* _To do_
Go through the entries below from the first line and output each one exactly, up to and including the line with "Definition INVALID_RLPS : list".

Stored items
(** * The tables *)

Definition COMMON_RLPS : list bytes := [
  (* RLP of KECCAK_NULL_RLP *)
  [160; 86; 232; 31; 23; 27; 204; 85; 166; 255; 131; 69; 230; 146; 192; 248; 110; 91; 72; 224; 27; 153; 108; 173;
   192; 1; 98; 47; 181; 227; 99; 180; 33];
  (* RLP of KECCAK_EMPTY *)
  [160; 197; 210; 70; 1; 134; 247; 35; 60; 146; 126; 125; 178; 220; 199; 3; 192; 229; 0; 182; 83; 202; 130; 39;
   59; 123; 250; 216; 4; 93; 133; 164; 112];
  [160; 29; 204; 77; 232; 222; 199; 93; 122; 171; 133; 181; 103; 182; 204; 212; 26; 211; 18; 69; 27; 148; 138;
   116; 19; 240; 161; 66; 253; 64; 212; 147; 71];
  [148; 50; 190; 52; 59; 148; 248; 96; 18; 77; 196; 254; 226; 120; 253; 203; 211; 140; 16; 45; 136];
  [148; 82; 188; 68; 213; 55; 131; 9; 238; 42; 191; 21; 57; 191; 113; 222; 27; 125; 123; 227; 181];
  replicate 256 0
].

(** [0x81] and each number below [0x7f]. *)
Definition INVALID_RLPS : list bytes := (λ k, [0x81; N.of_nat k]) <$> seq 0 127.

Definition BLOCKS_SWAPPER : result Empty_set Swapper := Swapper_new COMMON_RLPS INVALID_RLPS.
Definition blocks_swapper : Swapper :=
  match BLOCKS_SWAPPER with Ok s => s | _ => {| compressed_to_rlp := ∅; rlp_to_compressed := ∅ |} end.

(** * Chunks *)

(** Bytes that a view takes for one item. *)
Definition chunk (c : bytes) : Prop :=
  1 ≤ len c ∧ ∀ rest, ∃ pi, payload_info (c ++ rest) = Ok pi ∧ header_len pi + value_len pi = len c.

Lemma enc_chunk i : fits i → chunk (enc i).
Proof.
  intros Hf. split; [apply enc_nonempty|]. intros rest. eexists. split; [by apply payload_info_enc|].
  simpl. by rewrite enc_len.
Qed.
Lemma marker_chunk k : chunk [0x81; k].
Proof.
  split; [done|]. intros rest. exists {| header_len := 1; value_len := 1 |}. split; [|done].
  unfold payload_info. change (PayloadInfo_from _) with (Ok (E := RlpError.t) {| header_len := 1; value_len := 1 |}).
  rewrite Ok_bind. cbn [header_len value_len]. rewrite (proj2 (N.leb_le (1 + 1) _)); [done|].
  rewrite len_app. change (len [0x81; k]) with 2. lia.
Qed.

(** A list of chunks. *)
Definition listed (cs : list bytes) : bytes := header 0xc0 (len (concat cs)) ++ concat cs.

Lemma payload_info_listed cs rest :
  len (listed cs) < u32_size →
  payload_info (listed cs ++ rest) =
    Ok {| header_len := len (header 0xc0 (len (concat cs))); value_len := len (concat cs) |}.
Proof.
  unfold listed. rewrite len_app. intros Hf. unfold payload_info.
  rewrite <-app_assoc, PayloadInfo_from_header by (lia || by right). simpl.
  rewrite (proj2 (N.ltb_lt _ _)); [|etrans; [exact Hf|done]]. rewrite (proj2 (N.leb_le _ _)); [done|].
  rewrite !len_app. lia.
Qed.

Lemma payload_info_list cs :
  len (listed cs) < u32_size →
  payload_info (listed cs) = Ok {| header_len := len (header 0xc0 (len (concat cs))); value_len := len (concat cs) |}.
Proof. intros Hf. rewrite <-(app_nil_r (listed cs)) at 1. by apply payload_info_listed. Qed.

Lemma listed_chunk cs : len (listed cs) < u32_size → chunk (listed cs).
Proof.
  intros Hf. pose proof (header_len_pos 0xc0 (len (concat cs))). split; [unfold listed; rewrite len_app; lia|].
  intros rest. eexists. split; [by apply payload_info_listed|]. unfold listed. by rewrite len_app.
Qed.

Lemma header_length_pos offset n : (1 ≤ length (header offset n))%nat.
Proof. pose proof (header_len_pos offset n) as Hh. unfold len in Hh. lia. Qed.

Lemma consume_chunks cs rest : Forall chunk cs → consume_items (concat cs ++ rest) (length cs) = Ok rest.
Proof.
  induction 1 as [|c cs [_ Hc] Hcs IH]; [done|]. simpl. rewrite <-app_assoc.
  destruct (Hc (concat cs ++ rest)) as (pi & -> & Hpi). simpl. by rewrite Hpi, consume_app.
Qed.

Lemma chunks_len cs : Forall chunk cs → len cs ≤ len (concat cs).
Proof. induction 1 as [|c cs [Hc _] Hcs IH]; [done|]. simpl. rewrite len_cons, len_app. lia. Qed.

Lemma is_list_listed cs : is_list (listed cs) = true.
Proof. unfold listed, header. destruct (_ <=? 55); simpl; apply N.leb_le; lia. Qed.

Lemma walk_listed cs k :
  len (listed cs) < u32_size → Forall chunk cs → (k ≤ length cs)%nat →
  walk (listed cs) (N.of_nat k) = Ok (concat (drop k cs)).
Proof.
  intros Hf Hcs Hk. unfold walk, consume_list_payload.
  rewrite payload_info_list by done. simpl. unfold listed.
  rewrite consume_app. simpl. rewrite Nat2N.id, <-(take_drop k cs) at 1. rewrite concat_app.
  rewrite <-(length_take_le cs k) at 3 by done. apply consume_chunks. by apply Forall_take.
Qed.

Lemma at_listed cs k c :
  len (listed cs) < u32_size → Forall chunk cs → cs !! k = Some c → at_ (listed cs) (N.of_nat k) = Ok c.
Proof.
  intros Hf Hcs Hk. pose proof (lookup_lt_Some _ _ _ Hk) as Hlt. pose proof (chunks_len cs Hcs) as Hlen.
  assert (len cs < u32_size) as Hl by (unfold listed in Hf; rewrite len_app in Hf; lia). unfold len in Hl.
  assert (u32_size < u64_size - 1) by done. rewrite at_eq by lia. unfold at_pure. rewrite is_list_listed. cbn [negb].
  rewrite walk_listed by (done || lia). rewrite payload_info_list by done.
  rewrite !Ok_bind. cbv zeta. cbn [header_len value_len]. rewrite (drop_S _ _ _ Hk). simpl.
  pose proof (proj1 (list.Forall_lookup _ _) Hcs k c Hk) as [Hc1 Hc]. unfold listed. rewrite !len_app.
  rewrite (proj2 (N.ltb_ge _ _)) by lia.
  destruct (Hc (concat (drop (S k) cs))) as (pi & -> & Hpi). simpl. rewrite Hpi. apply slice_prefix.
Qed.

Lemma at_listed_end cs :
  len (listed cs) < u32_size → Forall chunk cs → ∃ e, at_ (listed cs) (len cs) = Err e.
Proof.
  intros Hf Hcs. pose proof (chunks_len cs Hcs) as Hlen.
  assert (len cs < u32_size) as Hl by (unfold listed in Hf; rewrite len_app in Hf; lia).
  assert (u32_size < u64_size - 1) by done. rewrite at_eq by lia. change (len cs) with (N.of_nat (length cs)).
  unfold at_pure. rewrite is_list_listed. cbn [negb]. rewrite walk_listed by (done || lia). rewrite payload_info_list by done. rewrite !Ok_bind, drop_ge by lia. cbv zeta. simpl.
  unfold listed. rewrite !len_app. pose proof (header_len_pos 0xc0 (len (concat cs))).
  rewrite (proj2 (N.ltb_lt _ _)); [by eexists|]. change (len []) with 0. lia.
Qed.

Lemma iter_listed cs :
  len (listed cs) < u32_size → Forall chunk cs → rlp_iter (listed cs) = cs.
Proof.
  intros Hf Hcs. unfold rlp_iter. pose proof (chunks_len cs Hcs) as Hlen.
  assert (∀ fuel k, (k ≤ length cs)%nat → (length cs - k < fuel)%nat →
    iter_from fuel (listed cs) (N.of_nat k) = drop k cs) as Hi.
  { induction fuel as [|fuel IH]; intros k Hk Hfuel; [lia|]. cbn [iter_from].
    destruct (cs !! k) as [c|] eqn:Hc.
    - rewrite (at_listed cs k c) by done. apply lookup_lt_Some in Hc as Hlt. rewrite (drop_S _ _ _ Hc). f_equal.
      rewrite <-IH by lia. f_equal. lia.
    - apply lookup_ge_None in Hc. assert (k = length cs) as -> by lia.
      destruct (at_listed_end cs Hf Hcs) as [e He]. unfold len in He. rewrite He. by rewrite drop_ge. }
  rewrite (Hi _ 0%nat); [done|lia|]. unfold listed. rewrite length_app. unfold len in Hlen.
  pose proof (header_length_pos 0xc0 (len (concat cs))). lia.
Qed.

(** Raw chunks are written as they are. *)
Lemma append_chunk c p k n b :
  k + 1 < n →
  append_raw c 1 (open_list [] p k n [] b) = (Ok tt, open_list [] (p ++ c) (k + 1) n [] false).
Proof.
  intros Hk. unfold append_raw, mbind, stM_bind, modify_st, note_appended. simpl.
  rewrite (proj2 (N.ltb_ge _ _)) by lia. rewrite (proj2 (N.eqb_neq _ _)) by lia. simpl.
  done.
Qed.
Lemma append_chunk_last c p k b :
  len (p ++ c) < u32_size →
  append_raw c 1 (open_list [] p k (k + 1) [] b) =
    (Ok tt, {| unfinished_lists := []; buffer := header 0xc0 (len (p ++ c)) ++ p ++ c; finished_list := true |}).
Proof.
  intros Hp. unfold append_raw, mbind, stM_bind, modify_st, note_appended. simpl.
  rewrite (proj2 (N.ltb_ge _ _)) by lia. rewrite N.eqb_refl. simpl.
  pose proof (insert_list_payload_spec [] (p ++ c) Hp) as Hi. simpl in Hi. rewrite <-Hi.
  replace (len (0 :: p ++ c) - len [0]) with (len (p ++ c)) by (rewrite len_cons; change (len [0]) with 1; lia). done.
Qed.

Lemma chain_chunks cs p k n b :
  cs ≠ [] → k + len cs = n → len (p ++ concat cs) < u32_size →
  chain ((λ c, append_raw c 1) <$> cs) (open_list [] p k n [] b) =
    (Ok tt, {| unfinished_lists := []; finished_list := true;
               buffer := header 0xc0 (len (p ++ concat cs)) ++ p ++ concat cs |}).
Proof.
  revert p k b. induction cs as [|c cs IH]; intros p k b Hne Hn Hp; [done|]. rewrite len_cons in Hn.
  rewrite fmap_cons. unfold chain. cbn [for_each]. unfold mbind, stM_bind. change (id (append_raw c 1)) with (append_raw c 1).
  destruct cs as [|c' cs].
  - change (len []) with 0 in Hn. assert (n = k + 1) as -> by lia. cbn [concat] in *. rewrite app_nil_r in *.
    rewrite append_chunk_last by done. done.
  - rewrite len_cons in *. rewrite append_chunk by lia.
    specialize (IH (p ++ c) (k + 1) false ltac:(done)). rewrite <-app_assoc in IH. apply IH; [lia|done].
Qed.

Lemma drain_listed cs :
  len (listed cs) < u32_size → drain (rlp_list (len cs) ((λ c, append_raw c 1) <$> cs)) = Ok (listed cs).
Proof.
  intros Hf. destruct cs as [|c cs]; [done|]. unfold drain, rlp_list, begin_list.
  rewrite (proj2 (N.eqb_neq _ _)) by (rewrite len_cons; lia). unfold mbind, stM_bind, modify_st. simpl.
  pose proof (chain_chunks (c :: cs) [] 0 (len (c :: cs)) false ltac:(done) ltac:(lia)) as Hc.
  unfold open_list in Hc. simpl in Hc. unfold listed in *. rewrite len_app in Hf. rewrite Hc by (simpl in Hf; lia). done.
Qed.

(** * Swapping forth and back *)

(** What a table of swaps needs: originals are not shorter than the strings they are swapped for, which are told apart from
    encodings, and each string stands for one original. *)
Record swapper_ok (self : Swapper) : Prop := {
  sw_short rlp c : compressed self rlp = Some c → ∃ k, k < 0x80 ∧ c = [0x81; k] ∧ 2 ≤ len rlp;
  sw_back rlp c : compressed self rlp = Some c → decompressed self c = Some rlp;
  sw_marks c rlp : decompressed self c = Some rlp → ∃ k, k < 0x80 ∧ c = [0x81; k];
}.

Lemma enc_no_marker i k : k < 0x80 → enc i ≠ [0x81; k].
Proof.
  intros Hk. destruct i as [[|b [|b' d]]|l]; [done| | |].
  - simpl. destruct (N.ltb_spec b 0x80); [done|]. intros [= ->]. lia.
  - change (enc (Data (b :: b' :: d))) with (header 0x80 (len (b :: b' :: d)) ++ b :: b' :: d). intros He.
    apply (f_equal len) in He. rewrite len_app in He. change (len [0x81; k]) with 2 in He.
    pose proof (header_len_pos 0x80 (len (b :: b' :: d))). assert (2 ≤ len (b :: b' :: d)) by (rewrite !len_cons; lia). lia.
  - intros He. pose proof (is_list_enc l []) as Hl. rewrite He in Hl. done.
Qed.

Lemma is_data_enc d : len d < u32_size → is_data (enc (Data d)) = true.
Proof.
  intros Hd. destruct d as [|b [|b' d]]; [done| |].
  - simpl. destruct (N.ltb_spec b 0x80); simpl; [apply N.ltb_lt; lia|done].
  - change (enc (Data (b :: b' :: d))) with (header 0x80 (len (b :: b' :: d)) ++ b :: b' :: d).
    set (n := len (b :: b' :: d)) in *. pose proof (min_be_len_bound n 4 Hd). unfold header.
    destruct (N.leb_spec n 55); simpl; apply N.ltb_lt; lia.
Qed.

* _Output of the task_
(** * The tables *)

Definition COMMON_RLPS : list bytes := [
  (* RLP of KECCAK_NULL_RLP *)
  [160; 86; 232; 31; 23; 27; 204; 85; 166; 255; 131; 69; 230; 146; 192; 248; 110; 91; 72; 224; 27; 153; 108; 173;
   192; 1; 98; 47; 181; 227; 99; 180; 33];
  (* RLP of KECCAK_EMPTY *)
  [160; 197; 210; 70; 1; 134; 247; 35; 60; 146; 126; 125; 178; 220; 199; 3; 192; 229; 0; 182; 83; 202; 130; 39;
   59; 123; 250; 216; 4; 93; 133; 164; 112];
  [160; 29; 204; 77; 232; 222; 199; 93; 122; 171; 133; 181; 103; 182; 204; 212; 26; 211; 18; 69; 27; 148; 138;
   116; 19; 240; 161; 66; 253; 64; 212; 147; 71];
  [148; 50; 190; 52; 59; 148; 248; 96; 18; 77; 196; 254; 226; 120; 253; 203; 211; 140; 16; 45; 136];
  [148; 82; 188; 68; 213; 55; 131; 9; 238; 42; 191; 21; 57; 191; 113; 222; 27; 125; 123; 227; 181];
  replicate 256 0
].

(** [0x81] and each number below [0x7f]. *)
Definition INVALID_RLPS : list bytes := (λ k, [0x81; N.of_nat k]) <$> seq 0 127.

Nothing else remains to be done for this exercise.